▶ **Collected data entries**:
(** [JSON.stringify(v)] for a parsed value. *)
Fixpoint stringify_json (v : json) : string :=
  match v with
  | JNull => "null"
  | JBool b => if b then "true" else "false"
  | JNum r => r
  | JStr s => quote s
  | JArr l => "[" +:+ join "," (map stringify_json l) +:+ "]"
  | JObj fs =>
      "{" +:+ join "," (map (fun kv => quote (fst kv) +:+ ":" +:+ stringify_json (snd kv)) fs)
          +:+ "}"
  end.

(** [JSON.stringify(v)]: [undefined] gives [undefined]. *)
Definition stringify (v : option json) : option string :=
  stringify_json <$> v.

End Json.

(** ** The outside world *)

Inductive Signal := SIG0 | SIGTERM.

(** What [spawnSync] returns: [status] is [null] when the program could not
    be run or was killed; [stdout] may be missing. *)
Record SyncResult := { status : option Z; stdout : option string }.

(** How an awaited child process ends: the error event, or the close event
    with the exit code ([null] after a signal), after the text that arrived
    on its standard output. *)
Inductive ChildExit :=
| LaunchError
| Closed (code : option Z) (out : string).

Inductive Backend :=
| Tmux | ITerm2 | AppleTerminal | Kitty | WezTerm | Alacritty | VSCode
| Ghostty.

#[global] Instance Backend_eq_dec : EqDecision Backend.
Proof. solve_decision. Defined.

(** Callbacks handed to [setTimeout] that nothing waits for: the two
    follow-ups of the creations, and the second child of a reuse whose first
    child could not be started. *)
Inductive Deferred :=
| PositionAlacritty
| GhosttyFollowUp
| LateSpawn (cmd : string) (args : list string).
(** X8.  [draw_tetromino] is not all or nothing: when a mino's cell is
    refused for its index, the call raises [IndexError] with the minoes
    before it already blitted, each with its rectangle in the dirty list,
    and none of the minoes after it drawn. *)
Theorem draw_tetromino_stops_midway self (tetromino : Tetromino) (ms1 ms2 : list Mino)
    (m : Mino) :
  wf (tile_array self) ->
  minoes tetromino = ms1 ++ m :: ms2 ->
  Forall (fun mino => is_Some (flat_index (tile_array self)
                                 (mino_row self tetromino mino) (mino_column self mino))) ms1 ->
  flat_index (tile_array self) (mino_row self tetromino m) (mino_column self m) = None ->
  exists self1,
    draw_tetromino (mkTetromino ms1 (spawn_offset tetromino) (img tetromino)) self =
      Val tt self1 /\
    draw_tetromino tetromino self = Exc IndexError self1 /\
    Rectlist.len (rects_to_update self1) = Rectlist.len (rects_to_update self) + length ms1 /\
    added_items (rects_to_update self1) = added_items (rects_to_update self) + length ms1.
Proof.
  intros Hwf Hms Hms1 Hm.
  set (idx := fun mino => default 0 (flat_index (tile_array self)
                (mino_row self tetromino mino) (mino_column self mino))).
  set (ps := (fun mino => (idx mino, img tetromino)) <$> ms1).
  assert (for_ ms1 (fun mino => blyt (mino_column self mino) (mino_row self tetromino mino)
                                  (img tetromino)) self =
          Val tt (foldl blyt_cell self ps)) as Hfirst.
  { apply (for_blyt ms1 (mino_column self) (mino_row self tetromino)
             (fun _ => img tetromino) idx self Hwf).
    eapply Forall_impl; [exact Hms1|]. intros mino [i Hi]. unfold idx. by rewrite Hi. }
  exists (foldl blyt_cell self ps). split; [exact Hfirst|]. split.
  - unfold draw_tetromino. rewrite Hms.
    change (for_ (ms1 ++ m :: ms2)
              (fun mino => blyt (mino_column self mino) (mino_row self tetromino mino)
                             (img tetromino)) self = Exc IndexError (foldl blyt_cell self ps)).
    rewrite for_app, Hfirst. simpl. apply bind_exc. apply blyt_raises.
    by rewrite (same_grid_flat_index _ _ _ _ (foldl_blyt_cell_same_grid self ps)).
  - rewrite foldl_blyt_rects.
    destruct (appendr_each_len_added (omap (rect_at self) ps) (rects_to_update self))
      as [Hitems Hadded].
    assert (length (omap (rect_at self) ps) = length ms1) as Hlen.
    { assert (Forall (fun p => is_Some (rect_at self p)) ps) as Hsome.
      { apply Forall_fmap. eapply Forall_impl; [exact Hms1|]. intros mino [i Hi]. simpl.
        unfold rect_at, idx; simpl. rewrite Hi; simpl.
        destruct (lookup_lt_is_Some_2 (data (tile_array self)) i) as [t Ht];
          [by eapply flat_index_lt | by rewrite Ht]. }
      apply omap_all_Some, Forall2_length in Hsome. rewrite <- Hsome.
      unfold ps. by rewrite length_fmap. }
    unfold Rectlist.len. rewrite Hitems, Hadded, length_app, Hlen. done.
Qed.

▶ **ACTION ITEM**: Scan the records for the string "stdout" and report each line where it occurs.

▶ **ANSWER BELOW**:
    be run or was killed; [stdout] may be missing. *)
Record SyncResult := { status : option Z; stdout : option string }.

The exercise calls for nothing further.